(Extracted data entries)
(** * Log ingestion and dispatch pipeline of the pganalyze collector

    A shallow embedding of [AnalyzeInGroupsAndSend]
    (input/system/logs/send.go) together with the parts of package
    [state] it touches, and the properties of the stitcher, the
    readiness windower, the packager, the per-backend joiner and the
    dispatcher.

    Go slices are lists, the [map[int32][]LogLine] of the grouper is a
    [gmap], [int64] values are integers with the wrap-around written
    out, strings are byte strings ([len] is [String.length]).  Everything
    the function obtains from outside (the clock, the temporary file,
    the outcome of each write, the analyzer, the grant, the upload, the
    release of the envelope, the iteration order of the Go map) is read
    from an explicit environment record; the temporary files and the
    test channel form an explicit world state, and the calls made to the
    outside are recorded in a trace. *)

From Stdlib Require Import ZArith String Ascii List Lia.
From stdpp Require Import base option list gmap strings fin_maps.

Local Open Scope Z_scope.

(** ** Machine integers *)

Module Int64.

Definition modulus : Z := 2 ^ 64.
Definition max_signed : Z := 2 ^ 63 - 1.
Definition min_signed : Z := - 2 ^ 63.

(** The value an [int64] variable holds after being assigned [z]. *)
Definition wrap (z : Z) : Z :=
  (z + 2 ^ 63) mod modulus - 2 ^ 63.

Definition add (a b : Z) : Z := wrap (a + b).
Definition sub (a b : Z) : Z := wrap (a - b).

Definition in_range (z : Z) : Prop := min_signed <= z <= max_signed.

End Int64.

(** ** Time

    A [time.Time] is kept as its number of nanoseconds since the epoch,
    a [time.Duration] is an [int64] count of nanoseconds; [Time.Sub]
    saturates at the largest and smallest duration. *)

Module Time.

Definition Second : Z := 1000000000.

Definition Sub (t u : Z) : Z :=
  let d := t - u in
  if Int64.max_signed <? d then Int64.max_signed
  else if d <? Int64.min_signed then Int64.min_signed
  else d.

End Time.

(** ** Data model (package state) *)

(** Modelled from the spec: the enumeration
    [pganalyze_collector.LogLineInformation_LogLevel] is generated code
    that is not among the sources; the pipeline only ever compares a
    level with [UNKNOWN]. *)
Inductive LogLevel : Type :=
  | LogLevel_UNKNOWN
  | LogLevel_Known (tag : N).

(** Modelled from the spec: the classification enumeration assigned by
    the analyzer; the pipeline only ever compares a classification with
    the identity marker [PGA_COLLECTOR_IDENTIFY]. *)
Inductive LogClassification : Type :=
  | Classification_UNKNOWN
  | PGA_COLLECTOR_IDENTIFY
  | Classification_Other (tag : N).

Global Instance LogLevel_eq_dec : EqDecision LogLevel.
Proof. solve_decision. Defined.

Global Instance LogClassification_eq_dec : EqDecision LogClassification.
Proof. solve_decision. Defined.

(** Modelled from the spec: [state.LogLine] (state/logs.go is not among
    the sources), with the fields [AnalyzeInGroupsAndSend] reads and
    writes.  [Details] is the open string-keyed mapping filled in by the
    analyzer. *)
Record LogLine : Type := mkLogLine {
  CollectedAt : Z;
  LogLevelOf : LogLevel;
  BackendPid : Z;
  Content : string;
  ByteStart : Z;
  ByteContentStart : Z;
  ByteEnd : Z;
  Classification : LogClassification;
  Details : gmap string string
}.

Global Instance LogLine_eq_dec : EqDecision LogLine.
Proof. solve_decision. Defined.

Definition set_Content (c : string) (l : LogLine) : LogLine :=
  mkLogLine (CollectedAt l) (LogLevelOf l) (BackendPid l) c
            (ByteStart l) (ByteContentStart l) (ByteEnd l)
            (Classification l) (Details l).

Definition set_ByteEnd (e : Z) (l : LogLine) : LogLine :=
  mkLogLine (CollectedAt l) (LogLevelOf l) (BackendPid l) (Content l)
            (ByteStart l) (ByteContentStart l) e
            (Classification l) (Details l).

Definition set_Bytes (s cs e : Z) (l : LogLine) : LogLine :=
  mkLogLine (CollectedAt l) (LogLevelOf l) (BackendPid l) (Content l)
            s cs e (Classification l) (Details l).

(** [int64(len(s))] *)
Definition len64 (s : string) : Z := Int64.wrap (Z.of_nat (String.length s)).

(** [s[len(s)-1] = f(s[len(s)-1])] on a non-empty slice. *)
Definition update_last {A} (f : A -> A) (s : list A) : list A :=
  alter f (pred (length s)) s.

(** ** Stage 1: the stitcher (send.go, first loop) *)

Definition is_fragment (l : LogLine) : bool :=
  bool_decide (LogLevelOf l = LogLevel_UNKNOWN) && (BackendPid l =? 0).

Fixpoint stitch_loop (stitchedLogLines logLines : list LogLine) : list LogLine :=
  match logLines with
  | [] => stitchedLogLines
  | logLine :: rest =>
      if negb (bool_decide (LogLevelOf logLine = LogLevel_UNKNOWN))
         || negb (BackendPid logLine =? 0)
      then stitch_loop (stitchedLogLines ++ [logLine]) rest
      else if (0 <? length stitchedLogLines)%nat
      then stitch_loop
             (update_last
                (fun p => set_Content (Content p +:+ " " +:+ Content logLine) p)
                stitchedLogLines)
             rest
      else stitch_loop stitchedLogLines rest
  end.

Definition stitch (logLines : list LogLine) : list LogLine :=
  stitch_loop [] logLines.

(** ** Stage 2: the readiness windower (send.go, second loop) *)

Fixpoint window_loop (now : Z) (readyLogLines tooFreshLogLines stitchedLogLines : list LogLine)
  : list LogLine * list LogLine :=
  match stitchedLogLines with
  | [] => (readyLogLines, tooFreshLogLines)
  | logLine :: rest =>
      if 3 * Time.Second <? Time.Sub now (CollectedAt logLine)
      then window_loop now (readyLogLines ++ [logLine]) tooFreshLogLines rest
      else window_loop now readyLogLines (tooFreshLogLines ++ [logLine]) rest
  end.

Definition window (now : Z) (stitchedLogLines : list LogLine) : list LogLine * list LogLine :=
  window_loop now [] [] stitchedLogLines.

Definition ready_of (now : Z) (logLines : list LogLine) : list LogLine :=
  fst (window now (stitch logLines)).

[WORK REQUEST]
Make a copy of each line in the records above that has the word "match".

[SOLUTION TO THIS PROBLEM]
  match logLines with
  match stitchedLogLines with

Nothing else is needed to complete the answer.